The European Central Bank (ECB) has just cut interest rates again, for the second straight month, to one percent—the lowest level on record for the ECB. Policies of interest rates kept artificially low and increasing the money supply are directly responsible for the 500% increase in the price of gold bullion, declares Lombardi.
“Gold bullion prices are screaming inflation ahead,” says Lombardi who has written an in-depth article for Profit Confidential entitled, Top Five Reasons Why Gold Bullion Prices Will Move Even Higher.
There is immense pressure on European leaders and the International Monetary Fund to bail out the troubled eurozone countries. The easiest way to bail them out is to issue more euros, says Lombardi, something Germany has been steadfastly against. Increasing the money supply has been one of the Federal Reserve’s tools to stimulate growth in the U.S. during the recession.

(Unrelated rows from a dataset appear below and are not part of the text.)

(** * CHAMBAI: the grading pipeline of the handwritten-math grader

    A shallow embedding of
    - [src/route.ts]          the [POST] handler of [/api/grade],
    - [components/ImageUploader] (the [handleFileChange] handler),
    - [app/page] ([handleImageProcessed], [gradeImage], [getBoxStyle]),
    - [types] (the [GradingResult] interface),
    followed by the properties of the specification that concern them. *)

From Stdlib Require Import List ZArith NArith Lia Bool String Ascii QArith Qabs DecimalString.
Import ListNotations.

Local Open Scope Z_scope.

Set Warnings "-register-all".

(** ** JavaScript strings

    A JavaScript string is a sequence of UTF-16 code units.  A code unit is
    kept as an [N]; the string methods the program calls ([startsWith],
    [replace] with a global literal pattern, [trim], [split]) are defined on
    sequences of code units, as ECMA-262 does. *)

Module JsString.

Definition code_unit := N.
Definition jsstring := list code_unit.

(** A literal of the source text, as code units. *)
Definition js (s : string) : jsstring :=
  map N_of_ascii (list_ascii_of_string s).

(** A literal in which an apostrophe stands for the quotation mark (code
    unit 34), to write JSON texts legibly. *)
Definition jsq (s : string) : jsstring :=
  map (fun c => if (c =? 39)%N then 34%N else c) (js s).

Definition eqb (a b : jsstring) : bool :=
  if list_eq_dec N.eq_dec a b then true else false.

(** [s.startsWith(p)] *)
Fixpoint startsWith (p s : jsstring) : bool :=
  match p, s with
  | [], _ => true
  | _ :: _, [] => false
  | a :: p', b :: s' => (a =? b)%N && startsWith p' s'
  end.

(** [s.replace(/p/g, '')] for a literal, non-empty pattern [p]: the matches
    are found from left to right and do not overlap; after a match at some
    position the scan resumes behind it.  [skip] counts the code units of
    the current match that are still to be dropped. *)
Fixpoint removeAll_from (p : jsstring) (skip : nat) (s : jsstring) : jsstring :=
  match s with
  | [] => []
  | c :: s' =>
    match skip with
    | S k => removeAll_from p k s'
    | O => if startsWith p s
           then removeAll_from p (Nat.pred (List.length p)) s'
           else c :: removeAll_from p 0 s'
    end
  end.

Germany is against printing more money, explains Lombardi, because after World War I Germany experienced a nasty bout of hyperinflation that crippled the country, a memory that lingers in the minds of many German politicians.
“Economics 101 tells us that, when there is too much supply of an item, such as fiat money, the value drops. Be it the euro or the dollar, the more they print of it, the less it’s actually worth,” says Lombardi, “This is how we get rapid inflation.”
Profit Confidential, which has been published for over a decade now, has been widely recognized as predicting five major economic events over the past 10 years. In 2002, Profit Confidential started advising its readers to buy gold-related investments when gold traded under $300 an ounce. In 2006, it “begged” its readers to get out of the housing market...before it plunged.
Profit Confidential was among the first (back in late 2006) to predict that the U.S. economy would be in a recession by late 2007. The daily e-letter correctly predicted the crash in the stock market of 2008 and early 2009. And Profit Confidential turned bullish on stocks in March of 2009 and rode the bear market rally from a Dow Jones Industrial Average of 6,440 on March 9, 2009, to 12,876 on May 2, 2011, a gain of 99%.
To see the full article and to learn more about Profit Confidential, visit http://www.profitconfidential.com.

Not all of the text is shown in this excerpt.